Task: Look below for the line that contains "Definition bump_evictions (st", then copy it and each following line exactly, through and including the line that contains "(evictions st) (u64_wrapping_add".

══ Entries provided ══

(* ===== verification/Store.v ===== *)
(** * The candle store ([src/src/store.rs])

    [Module Store] models [CandleStore] method by method: the symbol table of
    entries (ring, LRU stamp, removed flag), the atomic counters with their
    64-bit wrap, validation, the fast path, the insert/evict slow path with
    its spill, and the read paths.  Here each method runs to completion
    before the next; [StoreConc.v] interleaves the lock-protected steps.

    The retry of [try_insert_new] is bounded by fuel; on a well-formed store
    one unit is enough ([try_insert_new_spec]). *)

From S2P Require Import Prelude Float64 Candle RingBuffer Cold.

#[local] Open Scope Z_scope.

Module Store.

Record Entry : Type := mkEntry {
  e_buf : RingBuffer.t;
  last_access : Z;       (* AtomicU64 *)
  removed : bool         (* AtomicBool *)
}.

Record t : Type := mkStore {
  map : gmap string Entry;
  max_symbols : Z;
  ring_capacity : nat;
  data_dir : option string;
  version : Z;
  tick : Z;
  signals : Z;
  evictions : Z;
  parquet_spill_bytes : Z;
  parquet_spill_errors : Z;
  appends_rejected : Z;
  invalid_candles : Z;
  out_of_order : Z
}.

Inductive AppendError : Type :=
| EvictionSpillFailed (evicted_symbol : string) (candles_lost : nat) (source : SpillError)
| InvalidCandle (symbol : string).

Record StoreSnapshot : Type := mkSnapshot {
  s_appends_total : Z;
  s_symbol_count : nat;
  s_max_symbols : Z;
  s_ring_capacity : nat;
  s_evictions_total : Z;
  s_parquet_spill_bytes_total : Z;
  s_parquet_spill_errors_total : Z;
  s_appends_rejected_total : Z;
  s_invalid_candles_total : Z;
  s_out_of_order_total : Z
}.

(** ** Field updates *)

Definition set_map (st : t) (m : gmap string Entry) : t :=
  mkStore m (max_symbols st) (ring_capacity st) (data_dir st) (version st) (tick st) (signals st)
    (evictions st) (parquet_spill_bytes st) (parquet_spill_errors st) (appends_rejected st)
    (invalid_candles st) (out_of_order st).
Definition bump_version (st : t) : t :=
  mkStore (map st) (max_symbols st) (ring_capacity st) (data_dir st) (fetch_add1 (version st)) (tick st)
    (signals st) (evictions st) (parquet_spill_bytes st) (parquet_spill_errors st) (appends_rejected st)
    (invalid_candles st) (out_of_order st).
Definition bump_tick (st : t) : t :=
  mkStore (map st) (max_symbols st) (ring_capacity st) (data_dir st) (version st) (fetch_add1 (tick st))
    (signals st) (evictions st) (parquet_spill_bytes st) (parquet_spill_errors st) (appends_rejected st)
    (invalid_candles st) (out_of_order st).
Definition bump_signals (st : t) : t :=
  mkStore (map st) (max_symbols st) (ring_capacity st) (data_dir st) (version st) (tick st)
    (fetch_add1 (signals st)) (evictions st) (parquet_spill_bytes st) (parquet_spill_errors st)
    (appends_rejected st) (invalid_candles st) (out_of_order st).
Definition bump_evictions (st : t) : t :=
  mkStore (map st) (max_symbols st) (ring_capacity st) (data_dir st) (version st) (tick st) (signals st)
    (fetch_add1 (evictions st)) (parquet_spill_bytes st) (parquet_spill_errors st) (appends_rejected st)
    (invalid_candles st) (out_of_order st).
Definition add_spill_bytes (st : t) (n : Z) : t :=
  mkStore (map st) (max_symbols st) (ring_capacity st) (data_dir st) (version st) (tick st) (signals st)
    (evictions st) (u64_wrapping_add (parquet_spill_bytes st) n) (parquet_spill_errors st)
    (appends_rejected st) (invalid_candles st) (out_of_order st).
Definition bump_spill_errors (st : t) : t :=
  mkStore (map st) (max_symbols st) (ring_capacity st) (data_dir st) (version st) (tick st) (signals st)
    (evictions st) (parquet_spill_bytes st) (fetch_add1 (parquet_spill_errors st)) (appends_rejected st)
    (invalid_candles st) (out_of_order st).
Definition bump_rejected (st : t) : t :=
  mkStore (map st) (max_symbols st) (ring_capacity st) (data_dir st) (version st) (tick st) (signals st)
    (evictions st) (parquet_spill_bytes st) (parquet_spill_errors st) (fetch_add1 (appends_rejected st))
    (invalid_candles st) (out_of_order st).
Definition bump_invalid (st : t) : t :=
  mkStore (map st) (max_symbols st) (ring_capacity st) (data_dir st) (version st) (tick st) (signals st)
    (evictions st) (parquet_spill_bytes st) (parquet_spill_errors st) (appends_rejected st)
    (fetch_add1 (invalid_candles st)) (out_of_order st).
Definition bump_out_of_order (st : t) : t :=
  mkStore (map st) (max_symbols st) (ring_capacity st) (data_dir st) (version st) (tick st) (signals st)
    (evictions st) (parquet_spill_bytes st) (parquet_spill_errors st) (appends_rejected st)
    (invalid_candles st) (fetch_add1 (out_of_order st)).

═══

Response to this exercise:
Definition bump_evictions (st : t) : t :=
  mkStore (map st) (max_symbols st) (ring_capacity st) (data_dir st) (version st) (tick st) (signals st)
    (fetch_add1 (evictions st)) (parquet_spill_bytes st) (parquet_spill_errors st) (appends_rejected st)
    (invalid_candles st) (out_of_order st).
Definition add_spill_bytes (st : t) (n : Z) : t :=
  mkStore (map st) (max_symbols st) (ring_capacity st) (data_dir st) (version st) (tick st) (signals st)
    (evictions st) (u64_wrapping_add (parquet_spill_bytes st) n) (parquet_spill_errors st)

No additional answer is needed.